Given records -

(** What one call of [get_message] consumes and appends to the buffer. *)
Lemma get_message_go_reads inp p buf o inp' p' buf' :
  get_message_go inp p buf = (o, (inp', p', buf')) -> o <> Panicked ->
  exists consumed ms,
    inp = consumed ++ inp' /\ read_messages consumed p = Some (ms, p') /\
    buf' = buf ++ ms /\
    (o = Ret true -> exists x, ms = [x]) /\ (o <> Ret true -> ms = []).
Proof.
  revert p buf. induction inp as [|[line|e] inp IH]; intros p buf E Hp; simpl in E.
  - injection E as <- <- <- <-. exists [], [].
    rewrite app_nil_r. split_and!; read_close.
  - destruct (add_line p line) as [[r q]|] eqn:Ea.
    + destruct r as [m|s| |].
      * injection E as <- <- <- <-. exists [Ok line], [m]. simpl. rewrite Ea.
        split_and!; read_close.
      * destruct (IH q buf E Hp) as (c & ms & Hi & Hr & Hb & Ht & Hf).
        exists (Ok line :: c), ms. simpl. rewrite Ea, Hr, Hi. split_and!; auto.
      * injection E as <- <- <- <-. exists [Ok line], []. simpl. rewrite Ea.
        rewrite app_nil_r. split_and!; read_close.
      * destruct (IH q buf E Hp) as (c & ms & Hi & Hr & Hb & Ht & Hf).
        exists (Ok line :: c), ms. simpl. rewrite Ea, Hr, Hi. split_and!; auto.
    + injection E as <- <- <- <-. congruence.
  - assert (o = Throw (ESerialError e) /\ inp' = inp /\ p' = p /\ buf' = buf)
      as (-> & -> & -> & ->) by (destruct e; injection E; auto).
    exists [Err e], []. rewrite app_nil_r. split_and!; read_close.
Qed.
(** C8 as it is stated does not hold.  The function [nested_fails] calls
    the memoized function back with its argument and then throws: the
    call of the memoized function with [5] throws, yet the cache has an
    entry for [5] afterwards, and the next call with [5] returns the
    value of that entry and calls nothing. *)
Lemma memoize_failure_cached :
  exists st,
    memoize_reentrant 2 nested_fails [VNum (Int 5)] ([], start false)
    = Some (Throw test_error, st)
    /\ fst st = [(VNum (Int 5), VNum (Int 2))]
    /\ trace (snd st) =
         [mkCall (re_ref nested_fails) [VNum (Int 5)] (Normal (VNum (Int 2)));
          mkCall (re_ref nested_fails) [VNum (Int 5)] (Throw test_error)]
    /\ memoize_reentrant 2 nested_fails [VNum (Int 5)] st
       = Some (Normal (VNum (Int 2)), st).
Proof. eexists. repeat split. Qed.

Lemma memoize_keys_same_value_zero_witness :
  let calls :=
    [[VNum (Int 1)]; [VNum (Int 2)]; [VStr "1"]; [VNum NaN]; [VNum NegZero];
     [VNum NaN]; [VNum (Int 0)]; [VNum (Int 1)]] in
  let c :=
    [(VNum (Int 1), VNum (Int 1)); (VNum (Int 2), VNum (Int 2));
     (VStr "1", VNum (Int 3)); (VNum NaN, VNum (Int 4));
     (VNum (Int 0), VNum (Int 5))] in
  exists s,
    run_reentrant 1 (reentrant_of (counting 0)) calls ([], start 0%nat) =
      Some ([Normal (VNum (Int 1)); Normal (VNum (Int 2)); Normal (VNum (Int 3));
             Normal (VNum (Int 4)); Normal (VNum (Int 5)); Normal (VNum (Int 4));
             Normal (VNum (Int 5)); Normal (VNum (Int 1))], (c, s))
    /\ length (trace s) = 5%nat
    /\ memoize_reentrant 1 (reentrant_of (counting 0)) [VNum NaN] (c, s)
       = Some (Normal (VNum (Int 4)), (c, s))
    /\ memoize_reentrant 1 (reentrant_of (counting 0)) [VNum NegZero] (c, s)
       = Some (Normal (VNum (Int 5)), (c, s))
    /\ (forall r c' s',
          memoize_reentrant 1 (reentrant_of (counting 0)) [VStr "2"] (c, s)
          = Some (r, (c', s')) ->
          exists new,
            trace s' = trace s ++ new
                       ++ [mkCall (re_ref (reentrant_of (counting 0))) [VStr "2"] r]).
Proof.
  intros calls c.
  destruct (memoize_keys_same_value_zero (counting 0) 0 (reentrant_of (counting 0)))
    as (_ & _ & Hhit & Hmiss & _).
  eexists. split; [reflexivity |]. split; [reflexivity |].
  split; [| split].
  - apply (Hhit [(VNum (Int 1), VNum (Int 1)); (VNum (Int 2), VNum (Int 2));
                 (VStr "1", VNum (Int 3))]
             [(VNum (Int 0), VNum (Int 5))] (VNum NaN) (VNum (Int 4)) (VNum NaN)).
    + reflexivity.
    + intros k' v' [E | [E | [E | []]]]; injection E as <- <-; reflexivity.
  - apply (Hhit [(VNum (Int 1), VNum (Int 1)); (VNum (Int 2), VNum (Int 2));
                 (VStr "1", VNum (Int 3)); (VNum NaN, VNum (Int 4))]
             [] (VNum (Int 0)) (VNum (Int 5)) (VNum NegZero)).
    + reflexivity.
    + intros k' v' [E | [E | [E | [E | []]]]]; injection E as <- <-; reflexivity.
  - intros r c' s'. apply Hmiss.
    intros k' v' [E | [E | [E | [E | [E | []]]]]]; injection E as <- <-; reflexivity.
Defined.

Your instructions -
Return only the part of the records above that opens with the line containing "entry for [5]" and closes with the line containing "trace (snd st)", ends included.

Written solution -
    entry for [5] afterwards, and the next call with [5] returns the
    value of that entry and calls nothing. *)
Lemma memoize_failure_cached :
  exists st,
    memoize_reentrant 2 nested_fails [VNum (Int 5)] ([], start false)
    = Some (Throw test_error, st)
    /\ fst st = [(VNum (Int 5), VNum (Int 2))]
    /\ trace (snd st) =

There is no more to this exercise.